■ EXERCISE DESCRIPTION: Down to the last line, reproduce the records exactly.

-=-=-=-=-

(** * Calc.py: tokeniser, precedence-climbing parser and evaluator

    A shallow embedding of [Calc.py] and the properties its specification
    states about it.

    Conventions of the embedding.
    - A Python [str] is a [string]; one [ascii] stands for one code point
      below 256.
    - A Python [int] is a [Z]; a Python [float] is an IEEE-754 binary64
      value, a [spec_float] at precision 53 and maximal exponent 1024.
    - [print] appends a line to the output of a computation; an uncaught
      exception ends it with [Raise].
    - The interpreter is idealised in two places: the call stack and the
      memory are unbounded (no [RecursionError], no [MemoryError]). *)

From Stdlib Require Import ZArith Bool List Ascii String Lia.
From Stdlib Require Import SpecFloat.
From stdpp Require Import gmap strings list.

Set Warnings "-register-all".

Open Scope string_scope.
Open Scope list_scope.

(** ** Python string primitives *)

Module Py.

(** [s[i:]] for [0 <= i]. *)
Fixpoint slice_from (i : nat) (s : string) : string :=
  match i, s with
  | O, _ => s
  | S _, EmptyString => EmptyString
  | S i', String _ s' => slice_from i' s'
  end.

(** [s[i:j]] for [0 <= i] and [0 <= j]; empty when [j <= i]. *)
Definition slice (i j : nat) (s : string) : string := substring i (j - i) s.

(** [s[:-1]]. *)
Fixpoint drop_last (s : string) : string :=
  match s with
  | EmptyString => EmptyString
  | String _ EmptyString => EmptyString
  | String c s' => String c (drop_last s')
  end.

(** [needle in hay] on two strings: substring containment. *)
Fixpoint str_in (needle hay : string) : bool :=
  String.prefix needle hay ||
  match hay with
  | EmptyString => false
  | String _ hay' => str_in needle hay'
  end.

(** [x in l] on a list of strings. *)
Definition list_in (x : string) (l : list string) : bool :=
  existsb (String.eqb x) l.

(** Truth value of a string: non-empty. *)
Definition str_truthy (s : string) : bool :=
  match s with EmptyString => false | String _ _ => true end.

(** Truth value of a [str]-or-[None] attribute. *)
Definition opt_truthy (o : option string) : bool :=
  match o with Some s => str_truthy s | None => false end.

Definition char_str (c : ascii) : string := String c EmptyString.

(** The double quote character as a string. *)
Definition dquote : string := char_str "034"%char.

End Py.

-=-=-=-=-

■ FINISHED TASK:
(** * Calc.py: tokeniser, precedence-climbing parser and evaluator

    A shallow embedding of [Calc.py] and the properties its specification
    states about it.

    Conventions of the embedding.
    - A Python [str] is a [string]; one [ascii] stands for one code point
      below 256.
    - A Python [int] is a [Z]; a Python [float] is an IEEE-754 binary64
      value, a [spec_float] at precision 53 and maximal exponent 1024.
    - [print] appends a line to the output of a computation; an uncaught
      exception ends it with [Raise].
    - The interpreter is idealised in two places: the call stack and the
      memory are unbounded (no [RecursionError], no [MemoryError]). *)

From Stdlib Require Import ZArith Bool List Ascii String Lia.
From Stdlib Require Import SpecFloat.
From stdpp Require Import gmap strings list.

Set Warnings "-register-all".

Open Scope string_scope.
Open Scope list_scope.

(** ** Python string primitives *)

Module Py.

(** [s[i:]] for [0 <= i]. *)
Fixpoint slice_from (i : nat) (s : string) : string :=
  match i, s with
  | O, _ => s
  | S _, EmptyString => EmptyString
  | S i', String _ s' => slice_from i' s'
  end.

(** [s[i:j]] for [0 <= i] and [0 <= j]; empty when [j <= i]. *)
Definition slice (i j : nat) (s : string) : string := substring i (j - i) s.

(** [s[:-1]]. *)
Fixpoint drop_last (s : string) : string :=
  match s with
  | EmptyString => EmptyString
  | String _ EmptyString => EmptyString
  | String c s' => String c (drop_last s')
  end.

(** [needle in hay] on two strings: substring containment. *)
Fixpoint str_in (needle hay : string) : bool :=
  String.prefix needle hay ||
  match hay with
  | EmptyString => false
  | String _ hay' => str_in needle hay'
  end.

(** [x in l] on a list of strings. *)
Definition list_in (x : string) (l : list string) : bool :=
  existsb (String.eqb x) l.

(** Truth value of a string: non-empty. *)
Definition str_truthy (s : string) : bool :=
  match s with EmptyString => false | String _ _ => true end.

(** Truth value of a [str]-or-[None] attribute. *)
Definition opt_truthy (o : option string) : bool :=
  match o with Some s => str_truthy s | None => false end.

Definition char_str (c : ascii) : string := String c EmptyString.

(** The double quote character as a string. *)
Definition dquote : string := char_str "034"%char.

End Py.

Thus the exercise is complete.